I would also feel hurt and it's not ''overly sensitive'' at all. Nothing is in therapy and this is something that is especially not because it's one of the most obvious things in this field... And no way you should be colder and more detached despite feeling the opposite because that's the very point of this kind of therapy. It's based on attachment and without it it doesn't work. It's normal to feel this way and these sort of feelings are something that should be there for the therapeutic effect to happen at all. That's what I've been told by my therapist many times because I was asking her about where I was in therapy and had serious issues with anxiety, opening up and trusting her, feeling any attachment and connection at all. It's a little bit better for me now than before, but I still have it after two years in therapy now... So I understand how difficult it is to build these sort of things and then lose them, to want to progress so badly, but to have to start this whole process from scratch again... It would take a lot of emotional strength not to give up and I'm not sure if I'd have it. I'm scared of that myself. (Although there's still a little bit of progress so maybe it would be different with another therapist if that happened).
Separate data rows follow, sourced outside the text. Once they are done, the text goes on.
(** * Verification of the module versioning helpers (package tools)

    Shallow embedding of [go/tools/tools.go]: the versioning configuration,
    the three indices built from it (module sets, module info, module paths),
    the conversion from go.mod file paths to Git tag names, and the stability
    predicate on version strings.

    Go strings are byte strings: they are modelled by [string].  Go maps are
    modelled by [gmap]; a nil map returned next to an error is modelled by
    [None].  Go's [(value, error)] results are pairs whose second component
    is [option error], [None] standing for a nil error. *)

From stdpp Require Import gmap strings list fin_maps.
From Stdlib Require Import Ascii.
From Stdlib Require String.

Local Open Scope stdpp_scope.

(** ** Types of the package *)

(** [type ModulePath string], [type ModuleFilePath string] and
    [type ModuleTagName string] are all defined over Go strings. *)
Abbreviation ModulePath := string (only parsing).
Abbreviation ModuleFilePath := string (only parsing).
Abbreviation ModuleTagName := string (only parsing).

Record ModuleSet := mkModuleSet {
  Version : string;
  Modules : list ModulePath
}.

Record ModuleInfo := mkModuleInfo {
  ModuleSetName : string;
  InfoVersion : string
}.

Abbreviation ModuleSetMap := (gmap string ModuleSet) (only parsing).
Abbreviation ModuleInfoMap := (gmap string ModuleInfo) (only parsing).
Abbreviation ModulePathMap := (gmap string string) (only parsing).

Record versionConfig := mkVersionConfig {
  ModuleSets : ModuleSetMap;
  ExcludedModules : list ModulePath
}.

Record ModuleVersioning := mkModuleVersioning {
  ModSetMap : ModuleSetMap;
  ModPathMap : ModulePathMap;
  ModInfoMap : ModuleInfoMap
}.

(** [const repoRootTag = ModuleTagName("repoRootTag")] *)
Definition repoRootTag : ModuleTagName := "repoRootTag".
(** With more paths there are no more components: the loop of a graph
    whose paths include those of another emits a component no more often. *)
Lemma cc_loop_length_le G1 G2 vs : ∀ seen1 seen2,
  (∀ v w, Nx.connected G1 v w → Nx.connected G2 v w) →
  (∀ v w, v ∈ seen2 → Nx.connected G2 v w → w ∈ seen2) →
  (∀ v, v ∈ seen1 → v ∈ seen2) →
  length (Nx.cc_loop G2 vs seen2) ≤ length (Nx.cc_loop G1 vs seen1).
Proof.
  induction vs as [|v vs IH]; intros seen1 seen2 Hsub Hcl Hseen; [done|].
  cbn [Nx.cc_loop].
  assert (Hcl' : ∀ x w, x ∈ seen2 ++ Nx.plain_bfs G2 v →
                        Nx.connected G2 x w → w ∈ seen2 ++ Nx.plain_bfs G2 v).
  { intros x w Hx Hxw. apply elem_of_app in Hx as [Hx|Hx]; apply elem_of_app.
    - left. eauto.
    - right. apply plain_bfs_spec. apply plain_bfs_spec in Hx.
      by eapply connected_trans. }
  destruct (decide (v ∈ seen1)) as [H1|H1].
  - rewrite decide_True by auto. by apply IH.
  - destruct (decide (v ∈ seen2)) as [H2|H2].
    + cbn [length]. etrans; [apply (IH (seen1 ++ Nx.plain_bfs G1 v) seen2)|lia];
        [done..|].
      intros x Hx. apply elem_of_app in Hx as [?|Hx]; [auto|].
      apply plain_bfs_spec in Hx. eauto.
    + cbn [length]. apply le_n_S, IH; [done..|].
      intros x Hx. apply elem_of_app. apply elem_of_app in Hx as [?|Hx]; [auto|].
      right. apply plain_bfs_spec. apply plain_bfs_spec in Hx. auto.
Qed.
End more_graph_facts.



(** X5: the labels of a graph are the positions of its components, all of
    them: a number is below the count of the identity (family) components
    exactly when one of the two individual (family) label frames maps an
    identifier to it. *)
Theorem labels_are_the_component_positions
    (hmis : list hmis_row) (cp : list cp_row)
    (hd cd : list link_plus_row) (m : list match_row) (i : nat) :
  (i < length (Nx.connected_components (G_individuals hmis cp hd cd m))
   ↔ (∃ a, (a, i) ∈ hmis_individuals hmis cp hd cd m)
     ∨ (∃ b, (b, i) ∈ cp_individuals hmis cp hd cd m))
  ∧ (i < length (Nx.connected_components (G_families hmis cp hd cd m))
     ↔ (∃ a, (a, i) ∈ hmis_families hmis cp hd cd m)
       ∨ (∃ b, (b, i) ∈ cp_families hmis cp hd cd m)).
Proof.
  assert (Hgen : ∀ G : Nx.Graph Node, Nx.closed G →
    i < length (Nx.connected_components G)
    ↔ (∃ a, label_dict G h !! a = Some i) ∨ (∃ b, label_dict G c !! b = Some i)).
  { intros G Hcl. split.
    - intros Hi. apply lookup_lt_is_Some in Hi as [ci Hi].
      destruct (component_is_bfs G ci) as ([p a] & _ & Ha & _).
      { by eapply list_elem_of_lookup_2. }
      destruct p; [left|right]; exists a; by eapply label_dict_component.
    - intros [[a Ha]|[a Ha]]; apply label_dict_Some in Ha as (ci & Hi & _);
        try done; by eapply lookup_lt_Some. }
  unfold hmis_individuals, cp_individuals, hmis_families, cp_families,
    create_dataframe_from_grouped_ids, frame_of_dict.
  setoid_rewrite elem_of_map_to_list.
  split; apply Hgen; [apply closed_G_individuals|apply closed_G_families].
Qed.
In general I still find it strange that in order to get this care you should get a paid professional doing this for you. Things we're used to think of as something you get for free, that you ''can't buy love''... There's certain ethics behind it though such as that in adulthood other people will always want something from you emotionally in return and with therapist money is the only thing so they're only focused on your own emotional wellbeing minus the money part.
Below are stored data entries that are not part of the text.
Lemma str_ltb_irrefl (a : str) : str_ltb a a = false.
Proof.
  induction a as [|c a IH]; simpl; [reflexivity|].
  now rewrite N.ltb_irrefl.
Qed.

Lemma str_ltb_trans (a b c : str) :
  str_ltb a b = true -> str_ltb b c = true -> str_ltb a c = true.
Proof.
  revert b c. induction a as [|x a IH]; intros [|y b] [|z c]; simpl;
    try discriminate; try reflexivity.
  destruct (N.ltb_spec (N_of_ascii x) (N_of_ascii y));
  destruct (N.ltb_spec (N_of_ascii y) (N_of_ascii x));
  destruct (N.ltb_spec (N_of_ascii y) (N_of_ascii z));
  destruct (N.ltb_spec (N_of_ascii z) (N_of_ascii y));
  destruct (N.ltb_spec (N_of_ascii x) (N_of_ascii z));
  destruct (N.ltb_spec (N_of_ascii z) (N_of_ascii x));
  try discriminate; try reflexivity; try lia.
  apply IH.
Qed.

Lemma str_ltb_total (a b : str) :
  str_ltb a b = false -> str_ltb b a = false -> a = b.
Proof.
  revert b. induction a as [|x a IH]; intros [|y b]; simpl;
    try discriminate; try reflexivity.
  destruct (N.ltb_spec (N_of_ascii x) (N_of_ascii y));
  destruct (N.ltb_spec (N_of_ascii y) (N_of_ascii x));
  try discriminate; try lia.
  intros H1 H2. f_equal; [|now apply IH].
  assert (E : N_of_ascii x = N_of_ascii y) by lia.
  rewrite <- (ascii_N_embedding x), <- (ascii_N_embedding y). now rewrite E.
Qed.

(** ** Dense sequences *)

Lemma dense_keys_snoc (m : SequenceImp) (v : Node) :
  dense_keys m -> dense_keys (m ++ [(N.of_nat (length m), v)]).
Proof.
  unfold dense_keys. intros H.
  rewrite length_app, map_app. simpl.
  rewrite Nat.add_1_r, seq_S, map_app. simpl. now rewrite H.
Qed.

Lemma dense_keys_unsnoc (m : SequenceImp) (e : N * Node) :
  dense_keys (m ++ [e]) -> dense_keys m /\ fst e = N.of_nat (length m).
Proof.
  unfold dense_keys. rewrite length_app, map_app. simpl.
  rewrite Nat.add_1_r, seq_S, map_app. simpl. intros H.
  apply app_inj_tail in H. exact H.
Qed.

Lemma dense_keys_below (m : SequenceImp) (k : N) :
  dense_keys m -> (N.of_nat (length m) <= k)%N -> keys_below N.ltb m k.
Proof.
  unfold dense_keys, keys_below. intros H Hk.
  rewrite Forall_forall. intros e He.
  apply (in_map fst) in He. rewrite H in He.
  apply in_map_iff in He. destruct He as [i [Hi Hin]].
  apply in_seq in Hin. rewrite <- Hi. apply N.ltb_lt. lia.
Qed.

Lemma dense_keys_find (m : SequenceImp) (i : N) :
  dense_keys m -> (i < N.of_nat (length m))%N ->
  exists v, map_find N.ltb m i = Some v.
Proof.
  induction m as [|e m IH] using rev_ind; intros H Hi.
  - simpl in Hi. lia.
  - destruct e as [k v]. apply dense_keys_unsnoc in H. destruct H as [H Hk].
    simpl in Hk. subst k. rewrite length_app in Hi. simpl in Hi.
    destruct (N.eq_dec i (N.of_nat (length m))) as [E|E].
    + subst i. exists v.
      apply (map_find_app_last N.ltb N_ltb_irrefl N_ltb_trans).
      apply dense_keys_below; [assumption|lia].
    + destruct IH as [w Hw]; [assumption|lia|]. exists w.
      rewrite (map_find_app_below N.ltb); [assumption|].
      apply N.ltb_lt. lia.
Qed.

Lemma dense_keys_PushBack (m : SequenceImp) :
  dense_keys m -> dense_keys (fst (SequenceImp_PushBack m)).
Proof.
  intros H. unfold SequenceImp_PushBack, seq_insert_new.
  destruct m as [|e0 m0] using rev_ind.
  - simpl. reflexivity.
  - clear IHm0. destruct e0 as [k v].
    rewrite (map_last_key_app m0 k v).
    destruct (map_find N.ltb (m0 ++ [(k, v)]) (size_t_succ k)) eqn:F;
      [exact H|]. simpl.
    pose proof (dense_keys_unsnoc _ _ H) as [H0 Hk]. simpl in Hk.
    assert (Hlen : length (m0 ++ [(k, v)]) = S (length m0))
      by (rewrite length_app; simpl; lia).
    assert (Hs : size_t_succ k = N.of_nat (length (m0 ++ [(k, v)]))).
    { unfold size_t_succ.
      destruct (N.lt_ge_cases (k + 1) SIZE_MOD) as [Hlt|Hge].
      - rewrite N.mod_small by assumption. rewrite Hlen. lia.
      - exfalso.
        assert (Hm : ((k + 1) mod SIZE_MOD < SIZE_MOD)%N)
          by (apply N.mod_lt; unfold SIZE_MOD; discriminate).
        destruct (dense_keys_find (m0 ++ [(k, v)]) ((k + 1) mod SIZE_MOD) H)
          as [w Hw]; [rewrite Hlen; lia|].
        unfold size_t_succ in F. rewrite F in Hw. discriminate. }
    rewrite Hs.
    rewrite (map_insert_below N.ltb N_ltb_irrefl N_ltb_trans).
    + now apply dense_keys_snoc.
    + apply dense_keys_below; [assumption|lia].
Qed.

Lemma dense_keys_Erase_tail (m : SequenceImp) (i : N) :
  dense_keys m -> (N.of_nat (length m) <= i + 1)%N ->
  dense_keys (SequenceImp_Erase m i).
Proof.
  unfold SequenceImp_Erase. intros H Hi.
  destruct m as [|e0 m0] using rev_ind; [exact H|]. clear IHm0.
  destruct e0 as [k v].
  pose proof (dense_keys_unsnoc _ _ H) as [H0 Hk]. simpl in Hk.
  rewrite length_app in Hi. simpl in Hi.
  destruct (N.eq_dec i k) as [E|E].
  - subst i. rewrite (map_erase_app_last N.ltb N_ltb_irrefl N_ltb_trans);
      [assumption|]. apply dense_keys_below; [assumption|lia].
  - rewrite (map_erase_below N.ltb N_ltb_irrefl N_ltb_trans); [assumption|].
    apply dense_keys_below; [assumption|]. rewrite length_app. simpl. lia.
Qed.

Lemma tail_built_dense_keys (n : Node) :
  tail_built n -> exists m, n = SequenceNode m /\ dense_keys m.
Proof.
  induction 1 as [|n Hn IH|n fuel n' r Hn IH Hsz Hpf|n i Hn IH Hi].
  - exists []. split; reflexivity.
  - destruct IH as [m [-> Hm]]. unfold Node_PushBack. simpl.
    pose proof (dense_keys_PushBack m Hm) as Hd.
    destruct (SequenceImp_PushBack m) as [m' r]. simpl in *.
    exists m'. split; [reflexivity|assumption].
  - destruct IH as [m [-> Hm]]. simpl in Hsz.
    destruct m; [|simpl in Hsz; lia].
    destruct fuel; simpl in Hpf; inversion Hpf; subst;
      exists [(0%N, NoneNode)]; split; reflexivity.
  - destruct IH as [m [-> Hm]]. simpl in *.
    exists (SequenceImp_Erase m i). split; [reflexivity|].
    now apply dense_keys_Erase_tail.
Qed.

(** C3 (as stated, refuted): after push-back, push-back, erase-at(0) the
    sequence has size 1 and child-at(0) finds no child. *)
Lemma erase_front_leaves_hole :
  let S0 := Node_Erase (fst (Node_PushBack (fst (Node_PushBack (SequenceNode []))))) 0 in
  Node_Size S0 = 1%N /\ present S0 0 = false /\ ~ dense S0.
Proof.
  simpl. split; [reflexivity|]. split; [reflexivity|].
  intros H. specialize (H 0%N). simpl in H.
  discriminate H. reflexivity.
Qed.

(** C3 (amended): a sequence built from the empty one by push-back,
    push-front on a sequence without children, and erase-at of the last
    position (or beyond) has a child at every index below its size. *)
Theorem tail_built_dense (n : Node) : tail_built n -> dense n.
Proof.
  intros H. destruct (tail_built_dense_keys n H) as [m [-> Hm]].
  intros i Hi. unfold present, Node_at. simpl in *.
  destruct (dense_keys_find m i Hm Hi) as [v Hv].
  unfold SequenceImp_GetNode. now rewrite Hv.
Qed.

Lemma tail_built_dense_witness :
  dense (Node_Erase (fst (Node_PushBack (fst (Node_PushBack (SequenceNode []))))) 1).
Proof.
  apply tail_built_dense.
  apply tail_built_Erase; [|simpl; lia].
  apply tail_built_PushBack. apply tail_built_PushBack. apply tail_built_empty.
Defined.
But as people have said, the prices are so ridiculously high most of the time and not that many people can afford it despite needing it so much. It's probably mostly because of capitalism. People like anarchists propose not only a different economical and political system, they also propose a different model of human relationships in order for that to happen, for example. They want it to be based on cooperation and they claim that people wouldn't be alienated from each other in that kind of society. It's what they have in theory.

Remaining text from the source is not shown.